Des manifestants brandissent des pancartes et scandent des slogans lors d'une marche organisée dans la ville de Gabès, dans le sud du pays, le 31 octobre 2025, pour exiger le démantèlement de l'usine publique de traitement de phosphate. Photo Fethi Belaid/AFP
»Honte, honte au gouvernement, le cancer est dans chaque maison »: des milliers de personnes se sont de nouveau rassemblées à Gabès en Tunisie pour exiger la fermeture d'un complexe chimique, rendu responsable de centaines de cas d'intoxication depuis début septembre.
« Le peuple veut le démantèlement des unités » polluantes, ont scandé les manifestants en dévalant l'une des principales rues de l'agglomération.
Des vidéos d'élèves pris en charge par des ambulances ou évacués dans les bras de proches après des malaises et suffocations avaient déjà poussé le 21 octobre des dizaines de milliers d'habitants dans la rue, une mobilisation inédite selon des militants.
Fumées grisâtres ou noires, yeux et nez qui piquent et odeurs âcres, le complexe du Groupe chimique tunisien, inauguré en 1972 en bord de mer, est critiqué depuis des années par les riverains et Stop Pollution, une ONG locale.
Le GCT, qui fabrique des fertilisants à base de phosphates, rejette ses résidus solides (des phosphogypses contenant des métaux lourds) en pleine mer et sur la plage.
La production émet aussi des gaz sulfurés, de l'azote et du fluor, selon un audit réalisé en juillet 2025 pour la Banque africaine de développement qui a dénoncé des « non conformités majeures » en termes de pollutions de l'air et marine.

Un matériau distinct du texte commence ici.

(** The example is made, reconciled twice and deleted. *)
Definition nobody (_ : object_id) : Prop := False.
Definition delete_agent (a : InstanaAgent) : InstanaAgent :=
  a <| agent_Meta ::= fun m => m <| om_DeletionTimestamp := Some 1%Z |> |>.
Lemma example_life : ∃ agent s, lived one_agent has contents agent_key nobody agent s ∧
  settled agent ∧ sensor_enabled agent = true ∧ one_agent (Some agent) (world s) ∧
  has (cm_id (dependents_key agent)) (world s).
Proof.
  assert (Hnew : lived one_agent has contents agent_key nobody example_agent
    (store_start example_agent)).
  { apply lived_new; [exact example_fresh|done|done|by apply store_with_one|done|by intros id ?%elem_of_nil]. }
  destruct (Reconcile_fresh one_agent has contents 0 agent_key one_cooperative example_agent
    (store_start example_agent) example_fresh eq_refl) as (fs & status & s1 & E1 & Hv3 & Hv1 & Hc1 & _);
    [by apply store_with_one|].
  set (a1 := (withFinalizers fs example_agent) <| agent_Status := status |>) in *.
  assert (Hset : settled a1) by (split; [exact Hv3|by split; [exact Hv1|]]).
  destruct (Reconcile_settled one_agent has contents 0 agent_key one_cooperative flow_yaml_details
    a1 s1 Hset ltac:(done) eq_refl Hc1) as (status2 & s2 & objects & E2 & Hc2 & _ & w & _ & [_ _ _ _ Hrec _] & _).
  exists (a1 <| agent_Status := status2 |>), s2. split_and!; [|done|done|exact Hc2|exact Hrec].
  eapply lived_reconciled; [|exact E2|exact Hc2]. by eapply lived_reconciled; [|exact E1|exact Hc1].
Qed.
Lemma nothing_left_behind_witness :
  ∃ agent s left s2, Reconcile agent_key s = (Ret (requeue, None), s2) ∧ one_agent left (world s2) ∧
    (∀ a, left = Some a → finalizerV3 ∉ agentFinalizers a) ∧
    ∀ id, has id (world s2) → nobody id ∨ id ∈ unrecorded agent.
Proof.
  destruct example_life as (agent & s & Hlived & (Hv3 & Hv1 & Hdel) & He & Ha & Hrec).
  exists (delete_agent agent), (MkSt ((world s) <| st_agents ::= <[agent_key := Some (delete_agent agent)]> |>) []
    NewAgentStatusManager).
  apply (nothing_left_behind one_agent has contents 0 agent_key nobody agent (delete_agent agent) s);
    [exact one_cooperative|exact flow_yaml_details|exact Hlived|exact Hv3|..].
  - done.
  - done.
  - by apply (changed_agent agent_key one_agent (fun _ _ Hs => Hs) one_closed agent).
  - split; [by left|done].
  - exact Hrec.
Defined.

Diverses études ont mis en évidence une disparition de plus de 90% de la biodiversité marine dans le Golfe de Gabès à cause du phosphogypse. Des médecins et des habitants font état d'une occurrence plus forte qu'ailleurs en Tunisie des maladies respiratoires et des cancers dans la zone de Gabès.
Pour certains experts, le regain récent d'émanations toxiques est dû à une intensification de la production sur des équipements vétustes.
Le président Kais Saied a récemment assuré « partager les douleurs et aspirations » des habitants de la ville, promettant que des « solutions arrivent » et que « chaque Tunisien respirera bientôt un air pur, débarrassé de toutes formes de pollution ».
Les autorités sont en porte-à-faux sur ce dossier car les mines de phosphates - principale richesse naturelle du pays - sont « un pilier fondamental » de l'économie, selon les mots de M. Saied. Le gouvernement vise même à quintupler la production de fertilisants d'ici 2030 à 14 millions de tonnes par an.